INFORMATION SHOWN:
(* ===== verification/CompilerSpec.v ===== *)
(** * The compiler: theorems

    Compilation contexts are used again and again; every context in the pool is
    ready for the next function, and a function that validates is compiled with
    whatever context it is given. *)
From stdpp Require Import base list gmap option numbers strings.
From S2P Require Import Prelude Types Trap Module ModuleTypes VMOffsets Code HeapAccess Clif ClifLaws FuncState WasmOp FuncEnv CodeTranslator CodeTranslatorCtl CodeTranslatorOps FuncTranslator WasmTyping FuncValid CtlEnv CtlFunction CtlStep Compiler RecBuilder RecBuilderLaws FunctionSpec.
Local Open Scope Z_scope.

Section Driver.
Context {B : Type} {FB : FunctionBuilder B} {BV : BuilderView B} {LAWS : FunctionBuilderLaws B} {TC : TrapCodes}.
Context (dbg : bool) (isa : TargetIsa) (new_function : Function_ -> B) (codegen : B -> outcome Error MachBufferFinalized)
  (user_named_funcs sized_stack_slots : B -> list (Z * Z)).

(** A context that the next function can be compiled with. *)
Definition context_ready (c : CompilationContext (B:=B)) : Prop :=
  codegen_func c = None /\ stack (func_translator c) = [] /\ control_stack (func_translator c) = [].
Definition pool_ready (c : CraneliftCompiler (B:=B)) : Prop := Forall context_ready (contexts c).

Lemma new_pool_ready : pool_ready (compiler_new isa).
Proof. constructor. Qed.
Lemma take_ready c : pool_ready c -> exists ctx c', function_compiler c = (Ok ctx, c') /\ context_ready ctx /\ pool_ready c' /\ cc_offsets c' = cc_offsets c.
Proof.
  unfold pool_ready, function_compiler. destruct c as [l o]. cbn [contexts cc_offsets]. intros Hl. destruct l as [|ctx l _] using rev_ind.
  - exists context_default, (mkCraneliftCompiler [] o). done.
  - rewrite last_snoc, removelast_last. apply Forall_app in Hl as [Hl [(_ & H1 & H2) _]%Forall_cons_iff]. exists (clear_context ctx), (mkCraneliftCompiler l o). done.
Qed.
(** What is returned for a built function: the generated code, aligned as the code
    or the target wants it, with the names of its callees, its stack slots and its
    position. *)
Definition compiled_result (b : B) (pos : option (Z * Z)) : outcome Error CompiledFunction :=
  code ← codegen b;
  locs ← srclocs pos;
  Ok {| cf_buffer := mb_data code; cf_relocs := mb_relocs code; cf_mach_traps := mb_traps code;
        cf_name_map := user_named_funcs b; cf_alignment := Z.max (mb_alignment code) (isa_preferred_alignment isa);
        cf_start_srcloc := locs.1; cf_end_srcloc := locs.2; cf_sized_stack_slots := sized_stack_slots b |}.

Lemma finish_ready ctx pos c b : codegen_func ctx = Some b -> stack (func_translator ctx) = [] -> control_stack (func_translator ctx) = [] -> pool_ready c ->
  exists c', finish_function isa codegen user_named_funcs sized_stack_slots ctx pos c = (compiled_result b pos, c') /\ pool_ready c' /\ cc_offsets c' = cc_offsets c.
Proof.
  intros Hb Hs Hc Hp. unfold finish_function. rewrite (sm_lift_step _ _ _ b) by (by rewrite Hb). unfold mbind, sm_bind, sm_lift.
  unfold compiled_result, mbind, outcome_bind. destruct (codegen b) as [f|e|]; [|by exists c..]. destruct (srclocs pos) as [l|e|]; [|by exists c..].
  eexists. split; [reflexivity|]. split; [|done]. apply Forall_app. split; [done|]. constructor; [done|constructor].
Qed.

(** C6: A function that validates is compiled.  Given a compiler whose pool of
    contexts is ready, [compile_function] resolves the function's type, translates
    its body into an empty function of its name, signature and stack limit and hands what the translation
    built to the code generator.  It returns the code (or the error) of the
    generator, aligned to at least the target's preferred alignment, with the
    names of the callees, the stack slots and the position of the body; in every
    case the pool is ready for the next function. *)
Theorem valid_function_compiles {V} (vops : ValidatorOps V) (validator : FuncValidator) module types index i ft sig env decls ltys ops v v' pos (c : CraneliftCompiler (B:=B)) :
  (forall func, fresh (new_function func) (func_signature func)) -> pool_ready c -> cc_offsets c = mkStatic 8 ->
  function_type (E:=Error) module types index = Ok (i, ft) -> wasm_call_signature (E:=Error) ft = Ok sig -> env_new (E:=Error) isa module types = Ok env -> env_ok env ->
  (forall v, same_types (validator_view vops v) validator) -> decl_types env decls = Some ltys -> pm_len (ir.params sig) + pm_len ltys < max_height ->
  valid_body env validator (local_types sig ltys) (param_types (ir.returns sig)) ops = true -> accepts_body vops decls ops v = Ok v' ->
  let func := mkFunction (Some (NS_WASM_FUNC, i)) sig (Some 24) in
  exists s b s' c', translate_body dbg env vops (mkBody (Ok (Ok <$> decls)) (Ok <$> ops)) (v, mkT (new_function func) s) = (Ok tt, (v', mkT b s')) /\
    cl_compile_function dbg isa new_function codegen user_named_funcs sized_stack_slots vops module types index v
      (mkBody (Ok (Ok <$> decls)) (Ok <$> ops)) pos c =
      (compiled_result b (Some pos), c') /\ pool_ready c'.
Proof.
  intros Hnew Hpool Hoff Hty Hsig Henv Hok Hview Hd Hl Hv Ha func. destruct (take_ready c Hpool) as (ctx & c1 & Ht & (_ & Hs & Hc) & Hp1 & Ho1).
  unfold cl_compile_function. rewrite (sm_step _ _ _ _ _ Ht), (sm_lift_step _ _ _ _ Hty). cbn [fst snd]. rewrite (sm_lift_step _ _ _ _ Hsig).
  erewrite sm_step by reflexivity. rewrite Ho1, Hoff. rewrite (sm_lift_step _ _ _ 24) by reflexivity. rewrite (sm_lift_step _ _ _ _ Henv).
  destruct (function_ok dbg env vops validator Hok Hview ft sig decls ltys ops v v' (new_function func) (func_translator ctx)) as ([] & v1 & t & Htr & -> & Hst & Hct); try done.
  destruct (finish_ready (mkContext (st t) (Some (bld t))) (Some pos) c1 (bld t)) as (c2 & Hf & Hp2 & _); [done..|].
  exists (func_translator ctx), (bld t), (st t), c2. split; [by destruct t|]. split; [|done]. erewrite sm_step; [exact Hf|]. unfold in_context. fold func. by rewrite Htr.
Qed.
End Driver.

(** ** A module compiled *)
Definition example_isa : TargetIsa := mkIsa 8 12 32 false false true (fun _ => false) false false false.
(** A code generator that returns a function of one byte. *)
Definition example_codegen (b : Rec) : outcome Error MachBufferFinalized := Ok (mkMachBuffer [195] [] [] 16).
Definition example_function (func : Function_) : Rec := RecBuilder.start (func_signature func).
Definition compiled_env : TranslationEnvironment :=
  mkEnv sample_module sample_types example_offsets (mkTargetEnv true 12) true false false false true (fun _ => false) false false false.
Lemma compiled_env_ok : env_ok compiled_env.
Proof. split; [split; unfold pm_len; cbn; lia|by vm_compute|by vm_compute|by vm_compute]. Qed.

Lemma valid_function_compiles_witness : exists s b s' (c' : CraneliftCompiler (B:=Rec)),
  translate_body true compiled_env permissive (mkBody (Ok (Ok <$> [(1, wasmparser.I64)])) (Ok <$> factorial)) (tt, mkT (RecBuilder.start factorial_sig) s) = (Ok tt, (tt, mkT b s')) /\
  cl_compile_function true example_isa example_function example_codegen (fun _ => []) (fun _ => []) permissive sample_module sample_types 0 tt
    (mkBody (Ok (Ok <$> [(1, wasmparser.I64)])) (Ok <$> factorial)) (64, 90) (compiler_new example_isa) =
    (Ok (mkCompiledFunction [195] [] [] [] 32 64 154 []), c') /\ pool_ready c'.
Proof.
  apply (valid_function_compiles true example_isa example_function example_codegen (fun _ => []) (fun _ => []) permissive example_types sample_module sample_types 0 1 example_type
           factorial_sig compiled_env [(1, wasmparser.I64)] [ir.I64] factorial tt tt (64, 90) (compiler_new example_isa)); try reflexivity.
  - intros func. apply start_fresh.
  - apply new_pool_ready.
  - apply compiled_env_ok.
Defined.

* * *

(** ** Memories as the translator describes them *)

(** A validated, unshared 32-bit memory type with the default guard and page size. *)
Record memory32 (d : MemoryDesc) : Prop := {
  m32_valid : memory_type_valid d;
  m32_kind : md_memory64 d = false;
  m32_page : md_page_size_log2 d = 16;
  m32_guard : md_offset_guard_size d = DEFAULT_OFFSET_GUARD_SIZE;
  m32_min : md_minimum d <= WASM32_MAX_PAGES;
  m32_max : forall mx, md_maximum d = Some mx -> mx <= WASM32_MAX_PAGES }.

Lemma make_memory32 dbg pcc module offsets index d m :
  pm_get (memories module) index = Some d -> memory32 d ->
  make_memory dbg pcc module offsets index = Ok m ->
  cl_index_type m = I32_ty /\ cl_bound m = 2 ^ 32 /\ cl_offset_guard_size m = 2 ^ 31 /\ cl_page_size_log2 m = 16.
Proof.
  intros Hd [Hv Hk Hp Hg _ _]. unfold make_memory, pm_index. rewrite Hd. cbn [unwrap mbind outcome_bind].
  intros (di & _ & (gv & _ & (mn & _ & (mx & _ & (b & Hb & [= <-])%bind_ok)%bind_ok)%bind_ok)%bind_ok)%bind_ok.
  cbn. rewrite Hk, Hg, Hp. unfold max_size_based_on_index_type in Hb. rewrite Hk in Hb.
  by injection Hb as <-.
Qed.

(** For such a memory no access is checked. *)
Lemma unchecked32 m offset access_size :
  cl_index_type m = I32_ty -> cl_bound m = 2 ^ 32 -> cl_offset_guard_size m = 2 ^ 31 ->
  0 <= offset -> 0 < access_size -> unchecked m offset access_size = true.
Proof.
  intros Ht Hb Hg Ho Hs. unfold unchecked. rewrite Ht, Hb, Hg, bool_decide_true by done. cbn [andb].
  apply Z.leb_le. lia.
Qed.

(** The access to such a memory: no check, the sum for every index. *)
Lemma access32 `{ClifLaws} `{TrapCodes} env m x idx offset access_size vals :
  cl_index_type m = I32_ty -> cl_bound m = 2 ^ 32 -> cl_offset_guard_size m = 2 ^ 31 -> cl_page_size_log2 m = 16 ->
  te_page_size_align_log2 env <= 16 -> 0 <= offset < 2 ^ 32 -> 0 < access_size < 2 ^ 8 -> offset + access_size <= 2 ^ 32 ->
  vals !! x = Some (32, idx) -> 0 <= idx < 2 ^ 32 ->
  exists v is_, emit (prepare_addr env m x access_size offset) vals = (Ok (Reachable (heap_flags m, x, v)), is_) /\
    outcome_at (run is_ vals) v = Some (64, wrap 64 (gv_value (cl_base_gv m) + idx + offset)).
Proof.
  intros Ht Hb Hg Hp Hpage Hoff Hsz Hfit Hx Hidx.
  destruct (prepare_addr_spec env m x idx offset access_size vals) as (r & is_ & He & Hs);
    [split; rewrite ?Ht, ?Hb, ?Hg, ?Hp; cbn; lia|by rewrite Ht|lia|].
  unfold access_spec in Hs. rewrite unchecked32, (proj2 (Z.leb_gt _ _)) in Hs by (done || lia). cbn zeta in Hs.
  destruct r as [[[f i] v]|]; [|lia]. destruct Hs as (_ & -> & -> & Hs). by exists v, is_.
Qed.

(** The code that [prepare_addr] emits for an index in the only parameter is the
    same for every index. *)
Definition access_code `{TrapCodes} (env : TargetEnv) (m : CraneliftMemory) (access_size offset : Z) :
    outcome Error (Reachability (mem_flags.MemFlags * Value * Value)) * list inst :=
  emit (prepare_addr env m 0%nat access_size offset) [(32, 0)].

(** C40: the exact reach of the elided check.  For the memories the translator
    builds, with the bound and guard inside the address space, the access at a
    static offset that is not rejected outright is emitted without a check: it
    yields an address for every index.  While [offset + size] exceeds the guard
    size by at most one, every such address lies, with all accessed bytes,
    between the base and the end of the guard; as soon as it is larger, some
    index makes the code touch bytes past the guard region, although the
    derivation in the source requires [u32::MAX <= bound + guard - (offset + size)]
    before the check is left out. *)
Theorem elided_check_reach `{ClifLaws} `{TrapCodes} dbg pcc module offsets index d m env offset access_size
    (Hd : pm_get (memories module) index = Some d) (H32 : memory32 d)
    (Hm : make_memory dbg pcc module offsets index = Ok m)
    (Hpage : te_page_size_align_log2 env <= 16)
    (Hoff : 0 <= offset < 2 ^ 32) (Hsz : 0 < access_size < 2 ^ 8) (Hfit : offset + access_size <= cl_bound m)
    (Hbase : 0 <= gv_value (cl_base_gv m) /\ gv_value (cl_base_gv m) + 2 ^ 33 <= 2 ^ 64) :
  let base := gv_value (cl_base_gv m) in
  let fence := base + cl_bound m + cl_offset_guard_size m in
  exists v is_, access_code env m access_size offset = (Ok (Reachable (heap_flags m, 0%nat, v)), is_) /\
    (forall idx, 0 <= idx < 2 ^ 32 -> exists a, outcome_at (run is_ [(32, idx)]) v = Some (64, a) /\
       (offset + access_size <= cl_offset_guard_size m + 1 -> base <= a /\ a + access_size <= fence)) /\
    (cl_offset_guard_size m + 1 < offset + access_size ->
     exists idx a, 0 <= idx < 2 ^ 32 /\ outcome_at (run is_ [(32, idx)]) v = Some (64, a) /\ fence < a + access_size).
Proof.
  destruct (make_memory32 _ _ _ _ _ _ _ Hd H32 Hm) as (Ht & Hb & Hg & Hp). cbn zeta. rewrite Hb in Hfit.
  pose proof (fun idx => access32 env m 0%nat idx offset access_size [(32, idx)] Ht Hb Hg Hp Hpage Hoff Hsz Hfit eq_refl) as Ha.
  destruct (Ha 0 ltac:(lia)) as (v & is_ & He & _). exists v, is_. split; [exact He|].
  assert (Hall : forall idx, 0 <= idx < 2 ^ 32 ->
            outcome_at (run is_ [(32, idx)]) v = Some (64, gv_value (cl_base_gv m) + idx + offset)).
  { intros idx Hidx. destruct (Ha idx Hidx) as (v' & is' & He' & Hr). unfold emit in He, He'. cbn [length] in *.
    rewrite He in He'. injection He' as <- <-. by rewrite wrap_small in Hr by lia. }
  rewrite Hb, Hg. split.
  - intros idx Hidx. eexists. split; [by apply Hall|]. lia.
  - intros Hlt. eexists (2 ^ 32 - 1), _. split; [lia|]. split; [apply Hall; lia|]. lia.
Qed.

--

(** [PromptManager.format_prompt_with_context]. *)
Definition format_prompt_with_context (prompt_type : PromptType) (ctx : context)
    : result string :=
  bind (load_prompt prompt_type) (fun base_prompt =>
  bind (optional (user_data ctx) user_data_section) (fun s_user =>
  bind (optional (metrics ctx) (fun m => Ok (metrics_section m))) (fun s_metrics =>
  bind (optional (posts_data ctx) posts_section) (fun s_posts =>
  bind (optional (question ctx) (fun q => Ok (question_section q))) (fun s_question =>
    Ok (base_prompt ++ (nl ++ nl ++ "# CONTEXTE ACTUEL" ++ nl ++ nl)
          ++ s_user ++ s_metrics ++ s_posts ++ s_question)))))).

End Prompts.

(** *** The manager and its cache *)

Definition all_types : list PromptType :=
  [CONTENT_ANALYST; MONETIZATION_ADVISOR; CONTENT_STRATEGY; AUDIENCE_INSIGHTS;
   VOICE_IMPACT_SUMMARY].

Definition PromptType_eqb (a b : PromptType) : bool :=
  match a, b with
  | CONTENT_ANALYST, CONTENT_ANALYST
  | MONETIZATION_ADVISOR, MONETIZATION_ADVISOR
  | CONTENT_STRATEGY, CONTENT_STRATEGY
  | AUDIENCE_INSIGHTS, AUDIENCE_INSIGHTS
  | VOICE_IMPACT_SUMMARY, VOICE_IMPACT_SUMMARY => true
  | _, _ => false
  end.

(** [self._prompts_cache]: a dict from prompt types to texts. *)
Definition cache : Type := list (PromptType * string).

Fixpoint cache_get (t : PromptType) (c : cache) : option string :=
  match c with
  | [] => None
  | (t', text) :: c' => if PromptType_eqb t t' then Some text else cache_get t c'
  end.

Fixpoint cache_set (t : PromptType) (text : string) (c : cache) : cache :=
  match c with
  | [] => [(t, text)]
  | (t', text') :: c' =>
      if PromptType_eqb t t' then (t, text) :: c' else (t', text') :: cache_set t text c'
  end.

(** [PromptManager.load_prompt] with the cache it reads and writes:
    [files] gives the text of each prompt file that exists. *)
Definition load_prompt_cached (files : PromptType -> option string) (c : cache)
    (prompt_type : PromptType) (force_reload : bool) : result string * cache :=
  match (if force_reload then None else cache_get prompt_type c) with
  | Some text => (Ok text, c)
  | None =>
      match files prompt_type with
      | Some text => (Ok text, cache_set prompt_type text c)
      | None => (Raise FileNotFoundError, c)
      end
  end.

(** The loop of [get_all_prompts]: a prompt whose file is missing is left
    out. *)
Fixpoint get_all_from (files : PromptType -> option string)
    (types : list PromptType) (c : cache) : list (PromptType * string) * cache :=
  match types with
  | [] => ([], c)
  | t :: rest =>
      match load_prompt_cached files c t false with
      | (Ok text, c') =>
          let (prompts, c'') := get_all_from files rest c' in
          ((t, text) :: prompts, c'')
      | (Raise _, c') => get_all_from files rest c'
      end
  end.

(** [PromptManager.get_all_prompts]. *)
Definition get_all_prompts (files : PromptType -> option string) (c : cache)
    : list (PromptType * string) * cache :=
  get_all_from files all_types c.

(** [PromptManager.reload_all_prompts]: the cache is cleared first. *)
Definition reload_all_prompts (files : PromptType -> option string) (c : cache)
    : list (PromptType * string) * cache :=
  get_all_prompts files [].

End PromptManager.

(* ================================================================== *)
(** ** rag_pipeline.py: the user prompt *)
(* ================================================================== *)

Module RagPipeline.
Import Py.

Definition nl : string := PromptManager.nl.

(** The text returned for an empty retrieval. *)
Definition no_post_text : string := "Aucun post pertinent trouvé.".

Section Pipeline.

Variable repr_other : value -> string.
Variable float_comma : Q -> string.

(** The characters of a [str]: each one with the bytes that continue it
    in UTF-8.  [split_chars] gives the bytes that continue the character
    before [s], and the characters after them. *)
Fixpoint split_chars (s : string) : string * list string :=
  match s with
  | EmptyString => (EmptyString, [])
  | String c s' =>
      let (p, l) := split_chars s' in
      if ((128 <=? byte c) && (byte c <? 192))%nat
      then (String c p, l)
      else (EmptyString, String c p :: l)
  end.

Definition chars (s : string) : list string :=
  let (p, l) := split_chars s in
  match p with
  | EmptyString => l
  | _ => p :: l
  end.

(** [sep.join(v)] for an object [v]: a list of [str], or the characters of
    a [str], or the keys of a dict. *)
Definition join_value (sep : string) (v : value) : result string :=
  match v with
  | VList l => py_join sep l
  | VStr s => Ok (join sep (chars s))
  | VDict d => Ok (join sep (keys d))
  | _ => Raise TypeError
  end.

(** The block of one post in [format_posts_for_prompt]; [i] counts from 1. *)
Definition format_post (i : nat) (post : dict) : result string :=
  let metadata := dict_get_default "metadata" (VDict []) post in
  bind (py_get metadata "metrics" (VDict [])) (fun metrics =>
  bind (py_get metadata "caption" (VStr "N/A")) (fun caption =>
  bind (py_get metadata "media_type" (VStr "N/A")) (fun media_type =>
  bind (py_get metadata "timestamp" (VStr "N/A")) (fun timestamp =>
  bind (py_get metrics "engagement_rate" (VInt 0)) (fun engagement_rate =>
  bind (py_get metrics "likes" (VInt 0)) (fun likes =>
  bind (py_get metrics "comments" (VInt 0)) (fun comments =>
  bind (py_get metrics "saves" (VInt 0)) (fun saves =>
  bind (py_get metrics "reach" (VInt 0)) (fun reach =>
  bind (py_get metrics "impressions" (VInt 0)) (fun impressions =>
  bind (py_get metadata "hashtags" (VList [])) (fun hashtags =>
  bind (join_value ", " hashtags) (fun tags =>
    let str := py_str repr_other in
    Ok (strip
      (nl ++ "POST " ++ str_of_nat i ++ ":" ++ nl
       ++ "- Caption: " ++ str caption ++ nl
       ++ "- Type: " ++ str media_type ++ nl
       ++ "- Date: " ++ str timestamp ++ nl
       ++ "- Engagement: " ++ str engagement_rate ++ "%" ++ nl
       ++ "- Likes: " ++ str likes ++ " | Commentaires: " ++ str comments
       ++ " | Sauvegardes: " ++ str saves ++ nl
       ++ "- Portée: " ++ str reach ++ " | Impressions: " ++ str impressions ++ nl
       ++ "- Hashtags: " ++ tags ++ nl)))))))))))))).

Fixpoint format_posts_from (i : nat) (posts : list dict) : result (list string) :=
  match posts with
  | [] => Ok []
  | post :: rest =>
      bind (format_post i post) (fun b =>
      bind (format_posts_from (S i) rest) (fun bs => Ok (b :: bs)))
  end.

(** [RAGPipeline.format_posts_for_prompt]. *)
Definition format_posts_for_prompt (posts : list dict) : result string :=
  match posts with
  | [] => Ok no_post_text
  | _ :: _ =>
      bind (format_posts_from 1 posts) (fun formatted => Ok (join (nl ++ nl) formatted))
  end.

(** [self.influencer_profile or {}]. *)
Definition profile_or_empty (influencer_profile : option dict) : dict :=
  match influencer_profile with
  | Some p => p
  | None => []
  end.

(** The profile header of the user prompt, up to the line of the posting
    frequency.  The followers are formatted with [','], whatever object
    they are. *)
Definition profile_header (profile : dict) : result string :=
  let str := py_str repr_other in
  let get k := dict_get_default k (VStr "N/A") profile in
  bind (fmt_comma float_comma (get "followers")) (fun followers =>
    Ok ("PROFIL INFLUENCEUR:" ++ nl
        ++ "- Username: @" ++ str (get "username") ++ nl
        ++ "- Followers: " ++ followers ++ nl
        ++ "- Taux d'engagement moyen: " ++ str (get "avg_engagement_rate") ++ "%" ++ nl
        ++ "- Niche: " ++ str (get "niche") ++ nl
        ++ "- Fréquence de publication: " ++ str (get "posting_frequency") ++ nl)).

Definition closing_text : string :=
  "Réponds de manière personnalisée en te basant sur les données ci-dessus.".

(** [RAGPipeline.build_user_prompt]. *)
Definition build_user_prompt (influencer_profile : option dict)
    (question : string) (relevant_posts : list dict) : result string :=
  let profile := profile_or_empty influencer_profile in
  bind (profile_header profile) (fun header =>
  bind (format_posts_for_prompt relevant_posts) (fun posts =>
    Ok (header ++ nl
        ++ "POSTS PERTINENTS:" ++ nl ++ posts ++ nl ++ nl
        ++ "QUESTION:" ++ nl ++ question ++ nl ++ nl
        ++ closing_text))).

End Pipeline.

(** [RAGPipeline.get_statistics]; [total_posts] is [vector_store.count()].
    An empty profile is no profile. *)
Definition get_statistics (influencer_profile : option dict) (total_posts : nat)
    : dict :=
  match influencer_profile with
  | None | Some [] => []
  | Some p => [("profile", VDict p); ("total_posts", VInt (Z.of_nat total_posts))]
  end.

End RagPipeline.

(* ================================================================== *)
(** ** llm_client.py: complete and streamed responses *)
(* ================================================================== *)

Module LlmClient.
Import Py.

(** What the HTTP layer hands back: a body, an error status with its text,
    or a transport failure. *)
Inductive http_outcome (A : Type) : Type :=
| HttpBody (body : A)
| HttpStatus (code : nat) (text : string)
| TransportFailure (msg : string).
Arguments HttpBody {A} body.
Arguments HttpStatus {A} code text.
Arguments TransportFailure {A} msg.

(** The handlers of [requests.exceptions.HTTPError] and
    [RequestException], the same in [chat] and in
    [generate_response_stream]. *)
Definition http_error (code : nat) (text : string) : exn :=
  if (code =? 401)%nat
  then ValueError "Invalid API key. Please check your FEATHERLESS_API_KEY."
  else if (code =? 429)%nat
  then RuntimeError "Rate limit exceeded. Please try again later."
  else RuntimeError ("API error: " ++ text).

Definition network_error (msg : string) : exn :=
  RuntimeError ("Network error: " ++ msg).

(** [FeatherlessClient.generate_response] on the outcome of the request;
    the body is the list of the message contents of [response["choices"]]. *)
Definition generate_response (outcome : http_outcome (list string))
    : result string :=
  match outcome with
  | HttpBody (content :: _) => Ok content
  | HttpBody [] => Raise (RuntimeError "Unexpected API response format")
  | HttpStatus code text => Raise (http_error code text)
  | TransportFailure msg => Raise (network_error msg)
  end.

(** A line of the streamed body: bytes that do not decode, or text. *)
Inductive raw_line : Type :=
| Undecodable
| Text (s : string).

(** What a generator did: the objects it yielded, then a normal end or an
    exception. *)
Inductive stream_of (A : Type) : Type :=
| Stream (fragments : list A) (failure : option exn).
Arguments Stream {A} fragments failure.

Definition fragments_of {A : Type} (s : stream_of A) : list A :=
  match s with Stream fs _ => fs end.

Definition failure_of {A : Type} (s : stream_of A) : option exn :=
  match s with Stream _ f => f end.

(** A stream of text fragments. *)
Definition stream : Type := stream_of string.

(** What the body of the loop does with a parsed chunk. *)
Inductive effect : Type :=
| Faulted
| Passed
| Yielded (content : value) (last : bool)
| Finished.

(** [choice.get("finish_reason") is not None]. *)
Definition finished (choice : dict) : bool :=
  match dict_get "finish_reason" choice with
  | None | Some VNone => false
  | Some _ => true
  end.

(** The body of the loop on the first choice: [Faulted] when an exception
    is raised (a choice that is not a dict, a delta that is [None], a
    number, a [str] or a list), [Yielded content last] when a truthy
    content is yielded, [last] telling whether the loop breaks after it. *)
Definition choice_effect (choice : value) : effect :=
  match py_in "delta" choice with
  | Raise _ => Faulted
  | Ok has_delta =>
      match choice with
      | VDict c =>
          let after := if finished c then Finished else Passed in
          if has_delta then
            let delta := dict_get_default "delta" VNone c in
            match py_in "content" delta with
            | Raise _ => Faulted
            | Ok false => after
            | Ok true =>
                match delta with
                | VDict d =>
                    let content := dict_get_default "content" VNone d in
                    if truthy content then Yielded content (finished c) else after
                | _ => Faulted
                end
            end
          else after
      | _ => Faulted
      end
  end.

TASK ITEM: Extract every line from the records above that contains the word "ClifLaws".

REPLY:
From S2P Require Import Prelude Types Trap Module ModuleTypes VMOffsets Code HeapAccess Clif ClifLaws FuncState WasmOp FuncEnv CodeTranslator CodeTranslatorCtl CodeTranslatorOps FuncTranslator WasmTyping FuncValid CtlEnv CtlFunction CtlStep Compiler RecBuilder RecBuilderLaws FunctionSpec.
Lemma access32 `{ClifLaws} `{TrapCodes} env m x idx offset access_size vals :
Theorem elided_check_reach `{ClifLaws} `{TrapCodes} dbg pcc module offsets index d m env offset access_size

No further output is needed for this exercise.